Sulpicius Severus dedicated the tenth chapter of the Vita Martini to the monastery which his hero founded a little more than three kilometers from Tours, later known as Marmoutier. Sulpicius describes the surrounding geography, the architecture of the monastery, the rules enforced within it, and the monks who were part of it. In relation to the latter, he states : « many among them were considered nobles » (Sulpicius Severo, Vita Martini 10.8).
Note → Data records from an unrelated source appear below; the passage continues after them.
Definition process_node (graph : list (list nat)) (total : spec_float)
    (st : rabbit_state) (node : nat) : M rabbit_state :=
  let '(communities, edge_weights, root_processed) := st in
  let* (communities, source_root) := rabbit_find_root communities node in
  let* c := vget communities source_root in
  let* processed := vget root_processed source_root in
  if negb (active c) || processed then Ret (communities, edge_weights, root_processed)
  else
    let* root_processed := vset root_processed source_root true in
    let* (communities, edge_weights, touched_roots) :=
      scan_members graph source_root (members c) (communities, edge_weights, []) in
    let* (best_root, best_score) :=
      pick_best communities edge_weights source_root total touched_roots in
    let* communities :=
      match best_root with
      | Some best_root => if SFltb F64.zero best_score
                          then merge_into communities source_root best_root
                          else Ret communities
      | None => Ret communities
      end in
    let* edge_weights := foldM (fun edge_weights r => vset edge_weights r F64.zero)
                           edge_weights touched_roots in
    Ret (communities, edge_weights, root_processed).

(** ** Emitting the order *)

Definition collect_roots (communities : list RabbitCommunity) (n : nat)
    : M (list RabbitCommunity * list nat) :=
  foldM (fun (st : list RabbitCommunity * list nat) i =>
      let '(communities, roots) := st in
      let* (communities, r) := rabbit_find_root communities i in
      let* c := vget communities i in
      Ret (communities, if (r =? i) && active c then roots ++ [i] else roots))
    (communities, []) (seq 0 n).
(* ===== verification/LayoutGorder.v ===== *)
(** * GOrder (IndexHNSW::generateGorderPermutation)

    The bucketed priority list [UnitHeap] (keys change by one, so the elements
    sit in one doubly linked list with a header per key) and the windowed
    greedy order computed with it.  ROrder uses the same permutation. *)

From S2P Require Import Prelude HnswGraph.

#[local] Open Scope Z_scope.

(** ** UnitHeap *)

Record RorderListElement := mkElem { key : Z; prev : Z; next : Z }.
Record RorderHeadEnd := mkHead { first : Z; second : Z }.

Record UnitHeap := mkHeap {
  update : list Z;
  LinkedList : list RorderListElement;
  Header : list RorderHeadEnd;
  top : Z;
  heapsize : nat
}.

#[export] Instance elem_inhabited : Inhabited RorderListElement := populate (mkElem 0 (-1) (-1)).

Definition no_head : RorderHeadEnd := mkHead (-1) (-1).

Definition set_update (h : UnitHeap) (u : list Z) : UnitHeap :=
  mkHeap u (LinkedList h) (Header h) (top h) (heapsize h).
Definition set_list (h : UnitHeap) (l : list RorderListElement) : UnitHeap :=
  mkHeap (update h) l (Header h) (top h) (heapsize h).
Definition set_headers (h : UnitHeap) (hd : list RorderHeadEnd) : UnitHeap :=
  mkHeap (update h) (LinkedList h) hd (top h) (heapsize h).
Definition set_top (h : UnitHeap) (t : Z) : UnitHeap :=
  mkHeap (update h) (LinkedList h) (Header h) t (heapsize h).

(** Assignments to one field of one element. *)
Definition put_key (h : UnitHeap) (i k : Z) : M UnitHeap :=
  let* e := vgetz (LinkedList h) i in
  let* l := vsetz (LinkedList h) i (mkElem k (prev e) (next e)) in Ret (set_list h l).
Definition put_prev (h : UnitHeap) (i p : Z) : M UnitHeap :=
  let* e := vgetz (LinkedList h) i in
  let* l := vsetz (LinkedList h) i (mkElem (key e) p (next e)) in Ret (set_list h l).
Definition put_next (h : UnitHeap) (i x : Z) : M UnitHeap :=
  let* e := vgetz (LinkedList h) i in
  let* l := vsetz (LinkedList h) i (mkElem (key e) (prev e) x) in Ret (set_list h l).
Definition put_head (h : UnitHeap) (k : Z) (x : RorderHeadEnd) : M UnitHeap :=
  let* hd := vsetz (Header h) k x in Ret (set_headers h hd).
Definition put_update (h : UnitHeap) (i u : Z) : M UnitHeap :=
  let* us := vsetz (update h) i u in Ret (set_update h us).

(** [UnitHeap(size)]. *)
Definition unit_heap (size : nat) : UnitHeap :=
  if (size =? 0)%nat then mkHeap [] [] [] 0 0
  else
    mkHeap (replicate size 0)
      ((fun i => mkElem 0 (Z.of_nat i - 1)
                   (if (i + 1 =? size)%nat then -1 else Z.of_nat i + 1)) <$> seq 0 size)
      (mkHead 0 (Z.of_nat size - 1) ::
       replicate (Z.to_nat (Z.max (Z.shiftr (Z.of_nat size) 4) 4) - 1) no_head)
      0 size.

Definition DeleteElement (h : UnitHeap) (index : Z) : M UnitHeap :=
  let* e := vgetz (LinkedList h) index in
  let '(p, x, k) := (prev e, next e, key e) in
  let* h := if 0 <=? p then put_next h p x else Ret h in
  let* h := if 0 <=? x then put_prev h x p else Ret h in
  let* hd := vgetz (Header h) k in
  let* h :=
    if first hd =? second hd then put_head h k no_head
    else if first hd =? index then put_head h k (mkHead x (second hd))
    else if second hd =? index then put_head h k (mkHead (first hd) p)
    else Ret h in
  let* h :=
    if top h =? index then
      let* e := vgetz (LinkedList h) (top h) in Ret (set_top h (next e))
    else Ret h in
  let* h := put_next h index (-1) in
  put_prev h index (-1).

(** The inner search of [DecreaseTop]: the last run whose key is at least [newkey]. *)
Fixpoint find_run (fuel : nat) (h : UnitHeap) (newkey p tmp : Z) : M Z :=
  if tmp <? 0 then Ret p
  else
    let* e := vgetz (LinkedList h) tmp in
    if key e <? newkey then Ret p
    else match fuel with
         | O => Undef
         | S fuel =>
             let p := key e in
             let* hd := vgetz (Header h) p in
             let* e := vgetz (LinkedList h) (second hd) in
             find_run fuel h newkey p (next e)
         end.

Definition DecreaseTop (h : UnitHeap) : M UnitHeap :=
  let tmptop := top h in
  let* et := vgetz (LinkedList h) tmptop in
  let '(k, x) := (key et, next et) in
  if x <? 0 then Ret h
  else
    let* u := vgetz (update h) tmptop in
    let newkey := k + u - Z.quot u 2 in
    let* ex := vgetz (LinkedList h) x in
    if key ex <=? newkey then Ret h
    else
      let* hd := vgetz (Header h) k in
      let* e2 := vgetz (LinkedList h) (second hd) in
      let* p := find_run (heapsize h) h newkey k (next e2) in
      let* h := put_prev h x (-1) in
      let* hp := vgetz (Header h) p in
      let psecond := second hp in
      let* ep := vgetz (LinkedList h) psecond in
      let tailnext := next ep in
      let* h := put_prev h (top h) psecond in
      let* h := put_next h (top h) tailnext in
      let* h := put_next h psecond tmptop in
      let* h := if 0 <=? tailnext then put_prev h tailnext tmptop else Ret h in
      let h := set_top h x in
      let* hd := vgetz (Header h) k in
      let* h := if first hd =? second hd then put_head h k no_head
                else put_head h k (mkHead x (second hd)) in
      let* h := put_key h tmptop newkey in
      let* h := put_update h tmptop (Z.quot u 2) in
      let* hn := vgetz (Header h) newkey in
      put_head h newkey (mkHead (if first hn <? 0 then tmptop else first hn) tmptop).

(** [do { tmptop = top; if (update[top] < 0) DecreaseTop(); } while (top != tmptop)]. *)
Fixpoint settle (fuel : nat) (h : UnitHeap) : M UnitHeap :=
  let tmptop := top h in
  let* u := vgetz (update h) (top h) in
  let* h := if u <? 0 then DecreaseTop h else Ret h in
  if top h =? tmptop then Ret h
  else match fuel with
       | O => Undef
       | S fuel => settle fuel h
       end.

Definition ExtractMax (fuel : nat) (h : UnitHeap) : M (UnitHeap * Z) :=
  let* h := settle fuel h in
  let tmptop := top h in
  let* h := DeleteElement h tmptop in
  Ret (h, tmptop).

Definition IncrementKey (h : UnitHeap) (index : Z) : M UnitHeap :=
  let* e := vgetz (LinkedList h) index in
  let k := key e in
  let* hk := vgetz (Header h) k in
  let '(head, p, x) := (first hk, prev e, next e) in
  let* h :=
    if head =? index then Ret h
    else
      let* h := put_next h p x in
      let* h := if 0 <=? x then put_prev h x p else Ret h in
      let* eh := vgetz (LinkedList h) head in
      let headprev := prev eh in
      let* h := put_prev h index headprev in
      let* h := put_next h index head in
      let* h := put_prev h head index in
      if 0 <=? headprev then put_next h headprev index else Ret h in
  let* h := put_key h index (k + 1) in
  let* hk := vgetz (Header h) k in
  let* h :=
    if first hk =? second hk then put_head h k no_head
    else if first hk =? index then put_head h k (mkHead x (second hk))
    else if second hk =? index then put_head h k (mkHead (first hk) p)
    else Ret h in
  let k := k + 1 in
  let h := if Z.of_nat (length (Header h)) <=? k
           then set_headers h (resize (Z.to_nat k + 5) no_head (Header h)) else h in
  let* hk := vgetz (Header h) k in
  let* h := put_head h k (mkHead (if first hk <? 0 then index else first hk) index) in
  let* et := vgetz (LinkedList h) (top h) in
  if key et <? k then Ret (set_top h index) else Ret h.

(** A bound on the rounds of [settle]: every round that moves the top halves a
    negative pending update. *)
Definition neg_mass (us : list Z) : nat := sum_list ((fun u => Z.to_nat (- u)) <$> us).

Section gorder.
Context `{!StdSort}.

Definition ReConstruct (h : UnitHeap) : M UnitHeap :=
  let size := heapsize h in
  let tmp := std_sort (fun a b =>
      key (LinkedList h !!! b) <? key (LinkedList h !!! a)) (seq 0 size) in
  let at_ (i : nat) : M Z := let* v := vget tmp i in Ret (Z.of_nat v) in
  let* t0 := at_ 0%nat in
  let* t1 := at_ 1%nat in
  let* back := at_ (size - 1)%nat in
  let* back1 := at_ (size - 2)%nat in
  let* e0 := vgetz (LinkedList h) t0 in
  let k := key e0 in
  let* h := put_next h t0 t1 in
  let* h := put_prev h t0 (-1) in
  let* h := put_next h back (-1) in
  let* h := put_prev h back back1 in
  let h := set_headers h
    (replicate (Z.to_nat (Z.max (k + 1) (Z.of_nat (length (Header h))))) no_head) in
  let* hd := vgetz (Header h) k in
  let* h := put_head h k (mkHead t0 (second hd)) in
  let* (h, k) := foldM (fun (st : UnitHeap * Z) i =>
      let '(h, k) := st in
      let* p := at_ (i - 1)%nat in
      let* v := at_ i in
      let* x := at_ (i + 1)%nat in
      let* h := put_prev h v p in
      let* h := put_next h v x in
      let* e := vgetz (LinkedList h) v in
      let tmpkey := key e in
      if tmpkey =? k then Ret (h, k)
      else
        let* hk := vgetz (Header h) k in
        let* h := put_head h k (mkHead (first hk) p) in
        let* ht := vgetz (Header h) tmpkey in
        let* h := put_head h tmpkey (mkHead v (second ht)) in
        Ret (h, tmpkey))
    (h, k) (seq 1 (size - 2)) in
  let* eb := vgetz (LinkedList h) back in
  let* hk := vgetz (Header h) k in
  let* h :=
    if k =? key eb then put_head h k (mkHead (first hk) back)
    else
      let* h := put_head h k (mkHead (first hk) back1) in
      put_head h (key eb) (mkHead back back) in
  Ret (set_top h t0).

(** ** generateGorderPermutation *)

Definition INT_MAX : Z := 2147483647.
Definition window : nat := 5.

(** [if (update[w] == 0) IncrementKey(w); else update[w]++;] *)
Definition bump (h : UnitHeap) (w : nat) : M UnitHeap :=
  let* u := vget (update h) w in
  if u =? 0 then IncrementKey h (Z.of_nat w) else put_update h (Z.of_nat w) (u + 1).

(** [update[w]--] *)
Definition drop_one (h : UnitHeap) (w : nat) : M UnitHeap :=
  let* u := vget (update h) w in put_update h (Z.of_nat w) (u - 1).

(** The directed level-0 graph, both ways; out-lists are sorted. *)
Definition build_directed (h : HNSW.t) (N : nat) : M (list (list nat) * list (list nat)) :=
  foldM (fun (st : list (list nat) * list (list nat)) i =>
      let* (out_graph, in_graph) :=
        HNSW.for_neighbors h i 0 (fun (st : list (list nat) * list (list nat)) v =>
            let '(out_graph, in_graph) := st in
            let* o := vget out_graph i in
            let* out_graph := vset out_graph i (o ++ [v]) in
            let* n := vget in_graph v in
            let* in_graph := vset in_graph v (n ++ [i]) in
            Ret (out_graph, in_graph)) st in
      let* o := vget out_graph i in
      let* out_graph := vset out_graph i (merge_sort le o) in
      Ret (out_graph, in_graph))
    (replicate N [], replicate N []) (seq 0 N).

Section walk.
Context (out_graph in_graph : list (list nat)) (hugevertex : nat).

Definition outdegree (v : nat) : nat := length (out_graph !!! v).
Definition small (v : nat) : bool := (outdegree v <=? hugevertex)%nat.

Definition bump_all (h : UnitHeap) (ws : list nat) : M UnitHeap := foldM bump h ws.
Definition drop_all (h : UnitHeap) (ws : list nat) : M UnitHeap := foldM drop_one h ws.

(** The updates made when the first vertex enters the window. *)
Definition enter_first (h : UnitHeap) (v : nat) : M UnitHeap :=
  let* ins := vget in_graph v in
  let* h := foldM (fun h u =>
      if small u then
        let* h := bump h u in
        if (1 <? outdegree u)%nat then bump_all h (out_graph !!! u) else Ret h
      else Ret h) h ins in
  if small v then bump_all h (out_graph !!! v) else Ret h.

(** The updates made when [popv] leaves the window while [v] enters it.
    [std::binary_search] on the sorted out-list is membership. *)
Definition leave (h : UnitHeap) (popvexist : list bool) (popv v : nat)
    : M (UnitHeap * list bool) :=
  let* h := if small popv then drop_all h (out_graph !!! popv) else Ret h in
  let* ins := vget in_graph popv in
  foldM (fun (st : UnitHeap * list bool) u =>
      let '(h, popvexist) := st in
      if small u then
        let* h := drop_one h u in
        if (1 <? outdegree u)%nat then
          if bool_decide (v ∈ out_graph !!! u) then
            let* popvexist := vset popvexist u true in Ret (h, popvexist)
          else
            let* h := drop_all h (out_graph !!! u) in Ret (h, popvexist)
        else Ret (h, popvexist)
      else Ret (h, popvexist)) (h, popvexist) ins.

(** The updates made when [v] enters the window. *)
Definition enter (h : UnitHeap) (popvexist : list bool) (v : nat)
    : M (UnitHeap * list bool) :=
  let* h := if small v then bump_all h (out_graph !!! v) else Ret h in
  let* ins := vget in_graph v in
  foldM (fun (st : UnitHeap * list bool) u =>
      let '(h, popvexist) := st in
      if small u then
        let* h := bump h u in
        let* pe := vget popvexist u in
        if negb pe then
          let* h := if (1 <? outdegree u)%nat then bump_all h (out_graph !!! u) else Ret h in
          Ret (h, popvexist)
        else
          let* popvexist := vset popvexist u false in Ret (h, popvexist)
      else Ret (h, popvexist)) (h, popvexist) ins.

(** Loop state: the heap, [popvexist], [order]; [count] is [length order - 1]. *)
Definition gorder_round (st : UnitHeap * list bool * list nat)
    : M (UnitHeap * list bool * list nat) :=
  let '(h, popvexist, order) := st in
  let* (h, vz) := ExtractMax (neg_mass (update h)) h in
  let v := Z.to_nat vz in
  let count := length order in
  let order := order ++ [v] in
  let* h := put_update h vz (INT_MAX / 2) in
  let* (h, popvexist) :=
    if (window <=? count)%nat then
      let* popv := vget order (count - window) in leave h popvexist popv v
    else Ret (h, popvexist) in
  let* (h, popvexist) := enter h popvexist v in
  Ret (h, popvexist, order).

End walk.

(** The scan for the start vertex: [(heap, tmpindex, tmpweight, zero)]. *)
Definition pick_start (out_graph : list (list nat)) (indegree : list nat) (N : nat) (h : UnitHeap)
    : M (UnitHeap * nat * Z * list nat) :=
  foldM (fun (st : UnitHeap * nat * Z * list nat) i =>
      let '(h, tmpindex, tmpweight, zero) := st in
      let* ind := vget indegree i in
      if tmpweight <? Z.of_nat ind then Ret (h, i, Z.of_nat ind, zero)
      else if (ind + outdegree out_graph i =? 0)%nat then
        let* h := put_update h (Z.of_nat i) (INT_MAX / 2) in
        let* h := DeleteElement h (Z.of_nat i) in
        Ret (h, tmpindex, tmpweight, zero ++ [i])
      else Ret st)
    (h, 0%nat, -1, []) (seq 0 N).

(** [order.insert(order.end() - 1, zero.begin(), zero.end())] *)
Definition insert_before_last (order zero : list nat) : list nat :=
  take (length order - 1) order ++ zero ++ drop (length order - 1) order.

Definition generateGorderPermutation (hn : HNSW.t) (N : nat) : M (list nat) :=
  if (N =? 0)%nat then Ret []
  else if (N =? 1)%nat then Ret [0%nat]
  else
    let* (out_graph, in_graph) := build_directed hn N in
    let* indegree := foldM (fun indegree i =>
        foldM (fun indegree v =>
            let* c := vget indegree v in vset indegree v (c + 1)%nat)
          indegree (out_graph !!! i)) (replicate N 0%nat) (seq 0 N) in
    let hugevertex := Nat.sqrt N in
    let* h := foldM (fun h i =>
        let* ind := vget indegree i in
        let* h := put_key h (Z.of_nat i) (Z.of_nat ind) in
        put_update h (Z.of_nat i) (- Z.of_nat ind)) (unit_heap N) (seq 0 N) in
    let* h := ReConstruct h in
    let* (h, tmpindex, _, zero) := pick_start out_graph indegree N h in
    let* h := put_update h (Z.of_nat tmpindex) (INT_MAX / 2) in
    let* h := DeleteElement h (Z.of_nat tmpindex) in
    let* h := enter_first out_graph in_graph hugevertex h tmpindex in
    let* (_, _, order) := foldM (fun st (_ : nat) => gorder_round out_graph in_graph hugevertex st)
        (h, replicate N false, [tmpindex]) (seq 0 (N - 1 - length zero)) in
    Ret (match zero with [] => order | _ => insert_before_last order zero end).

End gorder.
Sulpicius’ statement, long accepted by scholars [1], was questioned for the first time by Ernest-Charles Babut. In articles published between 1910 and 1912 and collected in the 1912 book Saint Martin de Tours, de 1912, he accused Sulpicius of insincerity and argues that his works about St. Marin have no historic value. Babut notes that among the disciples of the bishop, only Clarus appears in Sulpicius’ writings as clarissimus [2].2 In addition, he suggests that it was not common at that time for the son of a senator to become a monk. In his favor, he mentions a tract from the Vita (25.4), in which Martin exhorts Sulpicius to abandon the world, offering him the « almost unique » example of Paulinus, future bishop of Nola [3].

Despite the strong criticism that Babut’s thesis received in 1966 [4], Friedrich Prinz portrayed Martinian monasticism through many of the French historian’s arguments. In his important monography, Frühes Mönchtum im Frankenreich, Prinz considers Martinian monasticism as institutionally disorganized, since it had derived from the example of St. Martin, a charismatic thaumaturge who destroyed pagan temples in the countryside. The monasteries founded under his inspiration, did not possess continuity, structure, or organization (Tageseinteilung), had fundamentally been hermit colonies, in other words, groups of enthusiastic hermits and gyrovague monks centered around a holy man. Moreover, Prinz states that the Bishop of Tours was celebrated in the fourth century and the beginning of the fifty only by Paulinus and Sulpicius, two outsiders (Außenseiter) to his monasticism. St Martin, a former soldier who did not leave any writings, did not have the same education as them, since he had come from a modest family, and his father had been a soldier and a tribune [5]. It is thus clear that Prinz did not accept the presence of nobles in Marmoutier. But he did not discuss Sulpicius’ assertion in section 10.8 of the Vita.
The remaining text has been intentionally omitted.